Please repeat, unchanged, the lines at the top of the listing below, ending with the one that has "(** [handleRootKeyDown]; reading".

## LISTED RECORDS
=== Begin Enclosure ===

Definition set_highlight (s : Menu) (h : Z) : Menu :=
  with_menu s (mn_filters s) (mn_open s) (mn_search s) (mn_active s) (mn_sub s) h true (mn_lastAdded s) (mn_session s).
Definition set_sub (s : Menu) (sub : option string) (active : string) : Menu :=
  with_menu s (mn_filters s) (mn_open s) (mn_search s) active sub (mn_highlighted s) (mn_kbNav s) (mn_lastAdded s) (mn_session s).
Definition set_open (s : Menu) (open : bool) : Menu :=
  with_menu s (mn_filters s) open (mn_search s) (mn_active s) (mn_sub s) (mn_highlighted s) (mn_kbNav s) (mn_lastAdded s) (mn_session s).

(** [handleRootKeyDown]; reading a property of [undefined] throws. *)
Definition handleRootKeyDown (s : Menu) (key newId : string) : Menu * list effect :=
  let n := js_length (shown_fields s) in
  let h := mn_highlighted s in
  if key === "ArrowDown" then
    (set_highlight s (if 0 <? n then (if h <? n - 1 then h + 1 else 0) else h), [PreventDefault; StopPropagation])
  else if key === "ArrowUp" then
    (set_highlight s (if 0 <? n then (if 0 <? h then h - 1 else n - 1) else h), [PreventDefault; StopPropagation])
  else if ((key === "ArrowRight") || (key === "ArrowLeft")) && (0 <=? h) then
    let f := js_at (shown_fields s) h in
    let sub := match f with Some f => hasSubMenu f | None => false end in
    if (key === "ArrowRight") && sub then
      let k := match f with Some f => ff_key f | None => None end in
      (set_sub s k (k ?? "root"), [PreventDefault; StopPropagation])
    else if key === "ArrowLeft" then
      (if otruthy (mn_sub s) then set_sub s None "root" else s, [PreventDefault; StopPropagation])
    else (s, [StopPropagation])
  else if (key === "Enter") && (0 <=? h) then
    match js_at (shown_fields s) h with
    | None => (s, [PreventDefault; Throws "TypeError: field is undefined"])
    | Some f =>
        match ff_key f with
        | None => (s, [PreventDefault; StopPropagation])
        | Some k =>
            if negb (truthy k) then (s, [PreventDefault; StopPropagation])
            else if negb (hasSubMenu f) then (addFilter s k newId, [PreventDefault; StopPropagation])
            else (set_sub s (if mn_sub s === Some k then None else Some k)
                            (if mn_active s === k then "root" else k), [PreventDefault; StopPropagation])
        end
    end
  else if key === "Escape" then (set_open s false, [StopPropagation])
  else (s, [StopPropagation]).

(** What is on the page: the menu when a field is selectable, its content while it is
    open, the search box on top, and a row per listed field. React asks for distinct
    row keys, so a row is found by its key. *)
Definition menu_mounted (s : Menu) : bool := 0 <? js_length (selectableFields (mn_filters s)).
Definition content_mounted (s : Menu) : bool := menu_mounted s && mn_open s.
Definition search_mounted (s : Menu) : bool := content_mounted s && showSearchInput.
Definition row (s : Menu) (k : string) (sub : bool) : option FilterFieldConfig :=
  if content_mounted s
  then List.find (λ f, (ff_key f === Some k) && Bool.eqb (hasSubMenu f) sub) (shown_fields s)
  else None.

(** One event, before the render that follows it; an event of a part that is not on
    the page does nothing. *)
Definition menu_event (s : Menu) (m : menu_msg) : Menu * list effect :=
  match m with
  | Shortcut k inInput =>
      if enableShortcut && (toLowerCase k === toLowerCase shortcutKey) && negb (mn_open s) && negb inInput
      then (set_open s true, [PreventDefault]) else (s, [])
  | MenuOpenChange open =>
      (if negb (menu_mounted s) then s
       else if open then with_menu s (mn_filters s) true (mn_search s) "root" (mn_sub s) (mn_highlighted s) (mn_kbNav s) (mn_lastAdded s) (mn_session s)
       else with_menu s (mn_filters s) false "" (mn_active s) (mn_sub s) (mn_highlighted s) (mn_kbNav s) (mn_lastAdded s) [], [])
  | MenuSearch v =>
      (if search_mounted s
       then with_menu s (mn_filters s) (mn_open s) v (mn_active s) (mn_sub s) (mn_highlighted s) (mn_kbNav s) (mn_lastAdded s) (mn_session s)
       else s, [])
  | RootKey k newId => if search_mounted s then handleRootKeyDown s k newId else (s, [])
  | FieldClicked k newId =>
      (match row s k false with Some _ => if truthy k then addFilter s k newId else s | None => s end, [])
  | SubOpenChange k open =>
      (match row s k true with
       | Some _ => if open then set_sub s (Some k) (mn_active s)
                   else if mn_sub s === Some k then set_sub s None "root" else s
       | None => s
       end, [])
  | SubActive k =>
      (match row s k true with
       | Some f => if (ff_searchable f ?? true) then set_sub s (mn_sub s) k else s
       | None => s
       end, [])
  | SubBack => (set_sub s None "root", [])
  | SubClose => (set_open s false, [])
  | OptionToggled k v sel newId =>
      (match row s k true with Some f => onToggle s f k v sel newId | None => s end, [])
  | FilterUpdated id u => (with_menu s (updateFilter (mn_filters s) id u) (mn_open s) (mn_search s) (mn_active s) (mn_sub s)
                             (mn_highlighted s) (mn_kbNav s) (mn_lastAdded s) (mn_session s), [])
  | FilterRemoved id => (with_menu s (removeFilter (mn_filters s) id) (mn_open s) (mn_search s) (mn_active s) (mn_sub s)
                           (mn_highlighted s) (mn_kbNav s) (mn_lastAdded s) (mn_session s), [])
  | HighlightExpired => (with_menu s (mn_filters s) (mn_open s) (mn_search s) (mn_active s) (mn_sub s)
                           (mn_highlighted s) (mn_kbNav s) None (mn_session s), [])
  | FiltersReplaced fs => (with_menu s fs (mn_open s) (mn_search s) (mn_active s) (mn_sub s)
                             (mn_highlighted s) (mn_kbNav s) (mn_lastAdded s) (mn_session s), [])
  end.

Definition menu_update (s : Menu) (m : menu_msg) : Menu * list effect :=
  let '(s', fx) := menu_event s m in (render_adjust s', fx).

#[local] Instance menu_machine : Machine Menu menu_msg effect := menu_update.

(** ** The highlight stays in range *)

Lemma shown_fields_multiple fs fs' search :
  allowMultiple = true → filteredFields fs search = filteredFields fs' search.
Proof. intros Hm. unfold filteredFields, selectableFields. by rewrite Hm. Qed.

Definition in_range (s : Menu) : Prop :=
  mn_highlighted s = -1 ∨ 0 <= mn_highlighted s < js_length (shown_fields s).

(** A settled render: the highlight points at a listed field or nowhere. *)
Definition settled (s : Menu) : Prop := in_range s ∧ mn_prevSearch s = mn_search s.

Lemma render_settles s :
  (mn_prevSearch s = mn_search s → in_range s) → settled (render_adjust s).
Proof.
  intros Hs. split; [|done].
  assert (Hn : shown_fields (render_adjust s) = shown_fields s) by done.
  unfold in_range. rewrite Hn. unfold render_adjust; cbn [mn_highlighted].
  set (n := js_length (shown_fields s)) in *.
  assert (Hh : let h := if mn_prevSearch s === mn_search s then mn_highlighted s else -1 in h = -1 ∨ 0 <= h < n).
  { cbn zeta. destruct (bool_decide_reflect (mn_prevSearch s = mn_search s)) as [Heq|]; [by apply Hs|by left]. }
  destruct (mn_prevKey s === active_key s); [done|].
  destruct (mn_open s); cbn [andb]; [|done]. destruct (Z.ltb_spec 0 n); [right; lia|done].
Qed.

Lemma addFilter_frame s k newId :
  mn_highlighted (addFilter s k newId) = mn_highlighted s ∧ mn_prevSearch (addFilter s k newId) = mn_prevSearch s ∧
  (mn_search (addFilter s k newId) = mn_search s ∨ mn_search (addFilter s k newId) = "").
Proof. unfold addFilter. destruct (field_at fields k) as [f|]; [destruct (negb _)|]; simpl; auto. Qed.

=== End Enclosure ===

## WRITTEN REPLY
Definition set_highlight (s : Menu) (h : Z) : Menu :=
  with_menu s (mn_filters s) (mn_open s) (mn_search s) (mn_active s) (mn_sub s) h true (mn_lastAdded s) (mn_session s).
Definition set_sub (s : Menu) (sub : option string) (active : string) : Menu :=
  with_menu s (mn_filters s) (mn_open s) (mn_search s) active sub (mn_highlighted s) (mn_kbNav s) (mn_lastAdded s) (mn_session s).
Definition set_open (s : Menu) (open : bool) : Menu :=
  with_menu s (mn_filters s) open (mn_search s) (mn_active s) (mn_sub s) (mn_highlighted s) (mn_kbNav s) (mn_lastAdded s) (mn_session s).

(** [handleRootKeyDown]; reading a property of [undefined] throws. *)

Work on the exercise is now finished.